It seems like there’s a new local zero-day exploit that grants admin privileges on Windows almost every day, and today is no exception. A researcher publically disclosed a vulnerability that lets anyone with standard privileges open a command prompt with SYSTEM level access.
With this vulnerability, threat actors could go through the elevated command prompt to elevate their privileges and grant far more access than they’re meant to have. Someone can gain access to a system running Windows 10, Windows 11, and Windows Server 2022.

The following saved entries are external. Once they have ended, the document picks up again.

(** C4, amended. In the ordered-click and the discrimination game, at
    every point of every session and for whatever happens next,
    [current_player] does not decrease and does not exceed [num_players],
    which itself stays fixed; and once it equals [num_players] no round is
    live, and nothing moves the counter or starts a round any more.  In the
    matching game the counter is the player whose turn it is: a miss moves
    it to [(current_player + 1) % num_players] when there are several
    players, and every start of a level resets it to 0. *)
Theorem turn_order :
  (forall sb names lv now shuffle env ops o,
      let st := NumberRush.session sb names lv now shuffle env ops in
      let st' := NumberRush.step o st in
      (NumberRush.current_player st <= NumberRush.current_player st')%nat
      /\ (NumberRush.current_player st' <= NumberRush.num_players st')%nat
      /\ NumberRush.num_players st' = NumberRush.num_players st
      /\ (NumberRush.current_player st = NumberRush.num_players st ->
          NumberRush.game_active st = false
          /\ NumberRush.current_player st' = NumberRush.current_player st
          /\ NumberRush.game_active st' = false))
  /\ (forall sb names lv pick env ops o,
      let st := ColorBlast.session sb names lv pick env ops in
      let st' := ColorBlast.step o st in
      (ColorBlast.current_player st <= ColorBlast.current_player st')%nat
      /\ (ColorBlast.current_player st' <= ColorBlast.num_players st')%nat
      /\ ColorBlast.num_players st' = ColorBlast.num_players st
      /\ (ColorBlast.current_player st = ColorBlast.num_players st ->
          ColorBlast.game_active st = false
          /\ ColorBlast.current_player st' = ColorBlast.current_player st
          /\ ColorBlast.game_active st' = false))
  /\ (forall st idx1 idx2 c1 c2 p,
      MemoryMatch.flipped st = [idx1; idx2] ->
      MemoryMatch.cards st !! idx1 = Some c1 ->
      MemoryMatch.cards st !! idx2 = Some c2 ->
      MemoryMatch.symbol c1 <> MemoryMatch.symbol c2 ->
      Tk.widgets_alive (MemoryMatch.parent st) = true ->
      MemoryMatch.players st !! MemoryMatch.current_player st = Some p ->
      MemoryMatch.current_player (state_of (MemoryMatch.check_match st))
      = if (1 <? MemoryMatch.num_players st)%nat
        then ((MemoryMatch.current_player st + 1) `mod` MemoryMatch.num_players st)%nat
        else MemoryMatch.current_player st)
  /\ (forall st deck,
      MemoryMatch.current_player (state_of (MemoryMatch.start_level deck st)) = 0%nat).
Proof.
  split; [|split; [|split]].
  - intros sb names lv now shuffle env ops o st st'.
    assert (Hok : Session.turn_ok (NumberRush.turn st)).
    { apply nr_play_ok, nr_start_game_ok. }
    pose proof (nr_step_op o st) as Hstep. fold st' in Hstep.
    pose proof (turn_step_ok _ _ Hok Hstep) as (_ & Hle' & _).
    pose proof (turn_step_forward _ _ Hstep) as [Hfw Hnp].
    split; [exact Hfw|]. split; [exact Hle'|]. split; [exact Hnp|].
    intros Hend. by apply (turn_step_over _ _ Hok Hend Hstep).
  - intros sb names lv pick env ops o st st'.
    assert (Hok : Session.turn_ok (ColorBlast.turn st)).
    { apply cb_play_ok, cb_start_game_ok. }
    pose proof (cb_step_op o st) as Hstep. fold st' in Hstep.
    pose proof (turn_step_ok _ _ Hok Hstep) as (_ & Hle' & _).
    pose proof (turn_step_forward _ _ Hstep) as [Hfw Hnp].
    split; [exact Hfw|]. split; [exact Hle'|]. split; [exact Hnp|].
    intros Hend. by apply (turn_step_over _ _ Hok Hend Hstep).
  - intros st idx1 idx2 c1 c2 p Hf H1 H2 Hne Hw Hp.
    unfold MemoryMatch.check_match, MemoryMatch.update_card, MemoryMatch.update_player,
      MemoryMatch.widget_call, MemoryMatch.after.
    run. rewrite Hf, H1; simpl. rewrite H2; simpl.
    destruct (String.eqb_spec (MemoryMatch.symbol c1) (MemoryMatch.symbol c2)) as [He|He];
      [done|].
    simpl; rewrite Hw; simpl; rewrite Hp; simpl.
    destruct (1 <? MemoryMatch.num_players st)%nat; simpl; display; done.
  - intros st deck.
    unfold MemoryMatch.start_level, MemoryMatch.widget_call. run.
    destruct (Tk.widgets_alive (MemoryMatch.parent st)); simpl; [|done].
    rewrite for_each_modify. simpl.
    by rewrite (foldl_preserves MemoryMatch.current_player).
Qed.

The exploit was discovered by researcher Abdelhamid Naceri and published on GitHub. To verify the issue, BleepingComputer tested it on a Windows PC running Windows 10 21H1 build 19043.1348 and found that it “only took a few seconds to gain SYSTEM privileges from a test account with ‘Standard’ privileges.”
When asked by BleepingComputer why he chose to publicly disclose the vulnerability instead of reporting it to Microsoft’s bug bounty program, he cited massively decreased payouts for reporting issues. “Microsoft bounties has been trashed since April 2020, I really wouldn’t do that if MSFT didn’t take the decision to downgrade those bounties,” explained Naceri.
As this is a local exploit, the person would need to access your computer in person. However, as mentioned, it only takes a few seconds for them to get elevated access, so they won’t need to be in possession for long. This is an issue you’ll want to watch out for, and make sure to download the patch as soon as Microsoft makes one available.